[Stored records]
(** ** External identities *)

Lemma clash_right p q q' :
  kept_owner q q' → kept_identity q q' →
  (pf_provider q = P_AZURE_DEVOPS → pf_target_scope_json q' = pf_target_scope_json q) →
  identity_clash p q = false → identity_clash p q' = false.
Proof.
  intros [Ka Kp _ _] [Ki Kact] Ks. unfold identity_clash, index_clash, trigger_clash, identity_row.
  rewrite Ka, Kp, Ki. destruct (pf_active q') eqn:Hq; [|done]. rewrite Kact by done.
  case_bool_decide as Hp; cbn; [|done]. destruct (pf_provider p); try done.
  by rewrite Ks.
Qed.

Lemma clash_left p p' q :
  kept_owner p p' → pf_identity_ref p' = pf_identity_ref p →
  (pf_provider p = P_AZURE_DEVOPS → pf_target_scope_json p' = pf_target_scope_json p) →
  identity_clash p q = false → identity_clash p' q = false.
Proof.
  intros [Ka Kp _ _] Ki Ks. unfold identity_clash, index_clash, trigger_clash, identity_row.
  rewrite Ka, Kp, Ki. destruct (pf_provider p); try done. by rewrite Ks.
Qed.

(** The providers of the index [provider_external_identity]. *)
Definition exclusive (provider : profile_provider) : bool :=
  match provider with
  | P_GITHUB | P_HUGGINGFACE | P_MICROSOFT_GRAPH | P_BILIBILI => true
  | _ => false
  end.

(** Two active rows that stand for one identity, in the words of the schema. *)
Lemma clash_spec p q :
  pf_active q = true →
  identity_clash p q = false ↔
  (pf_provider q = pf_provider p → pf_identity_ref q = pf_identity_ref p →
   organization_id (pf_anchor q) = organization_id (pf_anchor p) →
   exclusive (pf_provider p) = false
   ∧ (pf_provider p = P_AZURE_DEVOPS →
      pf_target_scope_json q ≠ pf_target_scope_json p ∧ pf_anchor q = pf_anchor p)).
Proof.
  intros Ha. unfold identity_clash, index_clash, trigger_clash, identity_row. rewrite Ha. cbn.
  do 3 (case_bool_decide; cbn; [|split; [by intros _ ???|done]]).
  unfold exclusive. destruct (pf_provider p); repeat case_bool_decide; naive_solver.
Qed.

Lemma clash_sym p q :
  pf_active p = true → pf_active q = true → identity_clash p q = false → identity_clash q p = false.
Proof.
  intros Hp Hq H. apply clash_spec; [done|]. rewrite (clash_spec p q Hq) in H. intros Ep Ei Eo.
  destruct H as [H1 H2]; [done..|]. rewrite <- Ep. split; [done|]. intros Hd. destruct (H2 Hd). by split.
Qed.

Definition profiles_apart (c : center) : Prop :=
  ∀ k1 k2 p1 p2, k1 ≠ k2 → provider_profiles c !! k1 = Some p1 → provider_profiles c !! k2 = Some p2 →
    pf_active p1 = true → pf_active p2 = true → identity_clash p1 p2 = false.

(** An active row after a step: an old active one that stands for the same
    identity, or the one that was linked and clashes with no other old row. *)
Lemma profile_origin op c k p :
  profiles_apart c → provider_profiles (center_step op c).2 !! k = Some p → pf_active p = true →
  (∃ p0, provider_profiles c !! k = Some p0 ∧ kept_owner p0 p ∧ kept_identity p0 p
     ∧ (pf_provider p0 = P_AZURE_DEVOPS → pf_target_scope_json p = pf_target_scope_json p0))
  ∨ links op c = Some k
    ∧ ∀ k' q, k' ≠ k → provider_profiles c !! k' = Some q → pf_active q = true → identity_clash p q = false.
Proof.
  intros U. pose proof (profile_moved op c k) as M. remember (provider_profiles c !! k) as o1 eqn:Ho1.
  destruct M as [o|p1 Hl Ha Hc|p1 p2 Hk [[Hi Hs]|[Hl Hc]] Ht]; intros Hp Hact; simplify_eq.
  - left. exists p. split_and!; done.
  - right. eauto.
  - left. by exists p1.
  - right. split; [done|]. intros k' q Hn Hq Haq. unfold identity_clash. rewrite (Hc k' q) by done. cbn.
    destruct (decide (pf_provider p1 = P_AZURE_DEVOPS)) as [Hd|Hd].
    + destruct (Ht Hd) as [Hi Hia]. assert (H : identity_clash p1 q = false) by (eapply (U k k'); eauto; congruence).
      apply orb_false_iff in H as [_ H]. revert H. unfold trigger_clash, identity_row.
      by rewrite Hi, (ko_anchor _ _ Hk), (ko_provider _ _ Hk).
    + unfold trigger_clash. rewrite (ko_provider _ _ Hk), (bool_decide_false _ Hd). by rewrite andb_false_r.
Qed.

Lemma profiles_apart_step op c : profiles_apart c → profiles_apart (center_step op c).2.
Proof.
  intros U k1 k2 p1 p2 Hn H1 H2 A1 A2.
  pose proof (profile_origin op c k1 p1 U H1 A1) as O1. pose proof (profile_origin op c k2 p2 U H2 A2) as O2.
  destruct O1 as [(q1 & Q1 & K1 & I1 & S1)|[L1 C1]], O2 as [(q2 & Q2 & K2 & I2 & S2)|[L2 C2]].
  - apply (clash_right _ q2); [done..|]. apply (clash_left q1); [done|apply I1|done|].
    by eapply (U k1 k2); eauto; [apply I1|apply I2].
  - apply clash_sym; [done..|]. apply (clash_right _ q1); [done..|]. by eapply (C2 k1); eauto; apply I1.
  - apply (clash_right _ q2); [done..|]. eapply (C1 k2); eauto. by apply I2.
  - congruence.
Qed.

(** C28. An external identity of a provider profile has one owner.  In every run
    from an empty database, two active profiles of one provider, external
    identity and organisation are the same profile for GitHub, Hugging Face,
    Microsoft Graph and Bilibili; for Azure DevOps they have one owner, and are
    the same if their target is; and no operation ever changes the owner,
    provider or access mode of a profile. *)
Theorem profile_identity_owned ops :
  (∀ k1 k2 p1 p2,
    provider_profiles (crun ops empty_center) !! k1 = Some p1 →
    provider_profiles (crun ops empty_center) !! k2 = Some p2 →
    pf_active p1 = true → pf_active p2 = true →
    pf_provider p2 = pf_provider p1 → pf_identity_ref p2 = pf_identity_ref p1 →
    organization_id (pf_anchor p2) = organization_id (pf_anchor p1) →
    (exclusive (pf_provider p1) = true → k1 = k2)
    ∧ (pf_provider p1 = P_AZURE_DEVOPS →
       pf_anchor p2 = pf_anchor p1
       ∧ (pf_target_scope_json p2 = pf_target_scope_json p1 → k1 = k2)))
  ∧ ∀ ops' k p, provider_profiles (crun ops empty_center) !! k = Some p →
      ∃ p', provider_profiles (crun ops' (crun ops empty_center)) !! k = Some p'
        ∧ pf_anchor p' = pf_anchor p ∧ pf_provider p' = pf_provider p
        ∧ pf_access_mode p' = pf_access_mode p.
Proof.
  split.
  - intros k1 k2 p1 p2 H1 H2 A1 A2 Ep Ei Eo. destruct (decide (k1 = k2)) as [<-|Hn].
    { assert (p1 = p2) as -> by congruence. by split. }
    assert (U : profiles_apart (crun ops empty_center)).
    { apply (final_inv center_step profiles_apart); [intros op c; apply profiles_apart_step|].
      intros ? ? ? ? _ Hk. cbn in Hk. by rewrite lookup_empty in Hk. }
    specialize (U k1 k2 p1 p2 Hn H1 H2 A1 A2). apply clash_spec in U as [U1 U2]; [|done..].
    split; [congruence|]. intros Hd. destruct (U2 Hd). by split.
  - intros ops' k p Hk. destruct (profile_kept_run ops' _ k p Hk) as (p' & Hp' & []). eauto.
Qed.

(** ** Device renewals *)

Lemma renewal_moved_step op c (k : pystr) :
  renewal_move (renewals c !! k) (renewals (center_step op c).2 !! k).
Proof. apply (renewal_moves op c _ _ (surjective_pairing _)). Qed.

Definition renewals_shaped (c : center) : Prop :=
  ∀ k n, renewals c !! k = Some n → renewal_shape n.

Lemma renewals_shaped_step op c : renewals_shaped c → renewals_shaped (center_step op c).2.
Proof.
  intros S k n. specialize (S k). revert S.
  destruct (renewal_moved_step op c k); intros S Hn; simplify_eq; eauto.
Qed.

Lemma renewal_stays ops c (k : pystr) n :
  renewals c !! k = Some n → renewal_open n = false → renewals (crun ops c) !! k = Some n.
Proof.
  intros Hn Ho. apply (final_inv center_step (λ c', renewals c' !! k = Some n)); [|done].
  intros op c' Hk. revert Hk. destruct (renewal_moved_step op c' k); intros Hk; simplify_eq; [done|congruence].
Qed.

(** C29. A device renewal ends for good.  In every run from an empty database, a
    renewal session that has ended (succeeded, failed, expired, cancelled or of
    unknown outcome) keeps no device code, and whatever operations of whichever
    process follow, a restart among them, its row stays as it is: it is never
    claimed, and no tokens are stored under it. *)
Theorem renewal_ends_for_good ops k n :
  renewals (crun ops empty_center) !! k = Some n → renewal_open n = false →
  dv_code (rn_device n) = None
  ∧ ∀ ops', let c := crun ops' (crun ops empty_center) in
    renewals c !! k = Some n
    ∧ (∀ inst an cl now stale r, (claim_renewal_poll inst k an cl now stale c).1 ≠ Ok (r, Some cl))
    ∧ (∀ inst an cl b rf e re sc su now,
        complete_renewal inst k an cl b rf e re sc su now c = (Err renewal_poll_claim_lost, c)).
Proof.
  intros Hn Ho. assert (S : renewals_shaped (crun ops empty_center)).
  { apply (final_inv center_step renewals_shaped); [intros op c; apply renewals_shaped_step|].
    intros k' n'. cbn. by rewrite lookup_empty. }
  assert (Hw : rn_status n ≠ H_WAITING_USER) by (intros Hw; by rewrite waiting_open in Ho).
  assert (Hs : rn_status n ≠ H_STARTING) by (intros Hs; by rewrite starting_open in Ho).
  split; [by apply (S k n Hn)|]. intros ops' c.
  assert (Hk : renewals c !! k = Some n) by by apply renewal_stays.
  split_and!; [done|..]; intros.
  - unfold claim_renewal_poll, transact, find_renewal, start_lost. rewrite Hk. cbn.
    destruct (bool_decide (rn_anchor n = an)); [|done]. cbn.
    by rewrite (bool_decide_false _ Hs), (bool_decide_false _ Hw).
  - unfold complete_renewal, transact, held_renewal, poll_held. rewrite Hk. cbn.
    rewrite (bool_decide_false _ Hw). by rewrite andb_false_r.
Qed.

→ **What the task asks**
Go through the entries and copy each line holding the string "same".

→ **Response to this task**
(** An active row after a step: an old active one that stands for the same
    identity and organisation are the same profile for GitHub, Hugging Face,
    the same if their target is; and no operation ever changes the owner,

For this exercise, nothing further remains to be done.